[RECORDS PROVIDED Boundary: Start]

Definition rp1_gpio_fdt_names : list string :=
  ["ID_SDA           "; "ID_SCL           "; "-                ";
   "-                "; "-                "; "-                ";
   "-                "; "-                "; "-                ";
   "-                "; "-                "; "-                ";
   "-                "; "-                "; "-                ";
   "-                "; "-                "; "-                ";
   "-                "; "-                "; "-                ";
   "-                "; "-                "; "-                ";
   "-                "; "-                "; "-                ";
   "-                "; "PCIE_RP1_WAKE    "; "FAN_TACH         ";
   "HOST_SDA         "; "HOST_SCL         "; "ETH_RST_N        ";
   "-                "; "CD0_IO0_MICCLK   "; "CD0_IO0_MICDAT0  ";
   "RP1_PCIE_CLKREQ_N"; "-                "; "CD0_SDA          ";
   "CD0_SCL          "; "CD1_SDA          "; "CD1_SCL          ";
   "USB_VBUS_EN      "; "USB_OC_N         "; "RP1_STAT_LED     ";
   "FAN_PWM          "; "CD1_IO0_MICCLK   "; "2712_WAKE        ";
   "CD1_IO1_MICDAT1  "; "EN_MAX_USB_CUR   "; "-                ";
   "-                "; "-                "; "-                "]%string.
Lemma pad_for_spec fsel v :
  0 <= v < 4294967296 ->
  let off := fsel =? FUNC_NULL in
  0 <= pad_for fsel v < 4294967296 /\
  Z.testbit (pad_for fsel v) 3 = Z.testbit v 3 /\ Z.testbit (pad_for fsel v) 2 = Z.testbit v 2 /\
  Z.testbit (pad_for fsel v) 6 = negb off /\ Z.testbit (pad_for fsel v) 7 = off.
Proof.
  intros Hv off. unfold pad_for. fold off. unfold RP1_PADS_IE_SET, RP1_PADS_OD_SET.
  destruct off; cbn [negb]; rewrite clear_bits_ldiff by (try apply lor_range; lia).
  - split; [apply lor_range; [apply ldiff_range; lia|lia]|].
    rewrite !Z.lor_spec, !Z.ldiff_spec. simpl (Z.testbit 64 _). simpl (Z.testbit 128 _).
    rewrite !orb_false_r, !andb_true_r, !andb_false_r, orb_true_r. done.
  - split; [apply ldiff_range; [apply lor_range; lia|lia]|].
    rewrite !Z.ldiff_spec, !Z.lor_spec. simpl (Z.testbit 64 _). simpl (Z.testbit 128 _).
    rewrite !orb_false_r, !andb_true_r, !andb_false_r, orb_true_r. done.
Qed.

Lemma rp1_set_fsel_acts func d : 0 <= func < 4294967296 ->
  exists d', set_gpio_fsel gpio_base gpio func d = Ok d' /\ acts b o d d' (spec_fsel func).
Proof.
  intros Hf. unfold spec_fsel. destruct (fsel_selects func) as [-> ->]. unfold set_gpio_fsel. rewrite loc. cbn [res_bind].
  assert (Dir : exists d1, (if (func =? FUNC_IP) || (func =? FUNC_OP)
    then set_gpio_dir gpio_base gpio func d else Ok d) = Ok d1 /\ acts b o d d1 (spec_dir func)).
  { destruct ((func =? FUNC_IP) || (func =? FUNC_OP)) eqn:E; [apply rp1_set_dir_acts|]. zbool.
    eexists; split; [done|]. eapply acts_ext; [done|apply acts_id|].
    unfold spec_dir. rewrite !(proj2 (Z.eqb_neq _ _)) by done. by destruct (view b o d). }
  destruct Dir as (d1 & -> & A1). cbn [res_bind].
  set (io := Z.lor _ _). set (d2 := out32 (io_reg b o) io d1).
  assert (Hfs : 0 <= fsel_of func).
  { unfold fsel_of. repeat zcase; unfold RP1_FSEL_SYS_RIO, FUNC_NULL; lia. }
  assert (Hio : 0 <= io < 4294967296 /\ Z.land io 31 = Z.land (fsel_of func) 31).
  { unfold io, FUNC_SEL_MASK. rewrite clear_bits_ldiff by (auto; lia). split.
    - apply lor_range; [apply ldiff_range; [auto|lia]|].
      change 31 with (Z.ones 5). rewrite Z.land_ones by lia.
      pose proof (Z.mod_pos_bound (fsel_of func) (2 ^ 5)). lia.
    - bits. }
  destruct Hio as [Hio Eio].
  assert (A2 : acts b o d d2 (fun s => PinState (Z.land (fsel_of func) 31) (p_oe (spec_dir func s))
    (p_out (spec_dir func s)) (p_up (spec_dir func s)) (p_dn (spec_dir func s))
    (p_ie (spec_dir func s)) (p_od (spec_dir func s)))).
  { rewrite <- Eio. apply (acts_trans b o d d1 d2 (spec_dir func) (fun s =>
      PinState (Z.land io 31) (p_oe s) (p_out s) (p_up s) (p_dn s) (p_ie s) (p_od s))); [done|].
    intros b' o' V'. by apply (view_write_io b o io d1 b' o' valid V' Hio). }
  destruct (pad_for_spec (fsel_of func) (in32 (pad_reg b o) d2) (pad_range d2))
    as (Hp & P3 & P2 & P6 & P7).
  destruct (_ =? in32 (pad_reg b o) d2) eqn:EP; zbool.
  - exists d2. split; [done|]. eapply acts_ext; [done|exact A2|].
    specialize (A2 b o valid). rewrite decide_True in A2 by done.
    assert (I6 : p_ie (view b o d2) = negb (fsel_of func =? FUNC_NULL))
      by (rewrite <- P6, EP; done).
    assert (I7 : p_od (view b o d2) = (fsel_of func =? FUNC_NULL)) by (rewrite <- P7, EP; done).
    rewrite A2 in I6, I7. cbn [p_ie p_od] in I6, I7. by rewrite <- I6, <- I7.
  - exists (out32 (pad_reg b o) (pad_for (fsel_of func) (in32 (pad_reg b o) d2)) d2).
    split; [done|].
    refine (acts_trans b o d d2 _ _ (fun s => PinState (p_sel s) (p_oe s) (p_out s) (p_up s)
      (p_dn s) (negb (fsel_of func =? FUNC_NULL)) (fsel_of func =? FUNC_NULL)) A2 _).
    intros b' o' V'. rewrite (view_write_pad b o _ d2 b' o' valid V' Hp). cbv zeta.
    destruct (decide _) as [[= -> ->]|]; [|done]. by rewrite P3, P2, P6, P7.
Qed.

[RECORDS PROVIDED Boundary: End]

For each line above that includes "testbit", make a copy.

  Z.testbit (pad_for fsel v) 3 = Z.testbit v 3 /\ Z.testbit (pad_for fsel v) 2 = Z.testbit v 2 /\
  Z.testbit (pad_for fsel v) 6 = negb off /\ Z.testbit (pad_for fsel v) 7 = off.
    rewrite !Z.lor_spec, !Z.ldiff_spec. simpl (Z.testbit 64 _). simpl (Z.testbit 128 _).
    rewrite !Z.ldiff_spec, !Z.lor_spec. simpl (Z.testbit 64 _). simpl (Z.testbit 128 _).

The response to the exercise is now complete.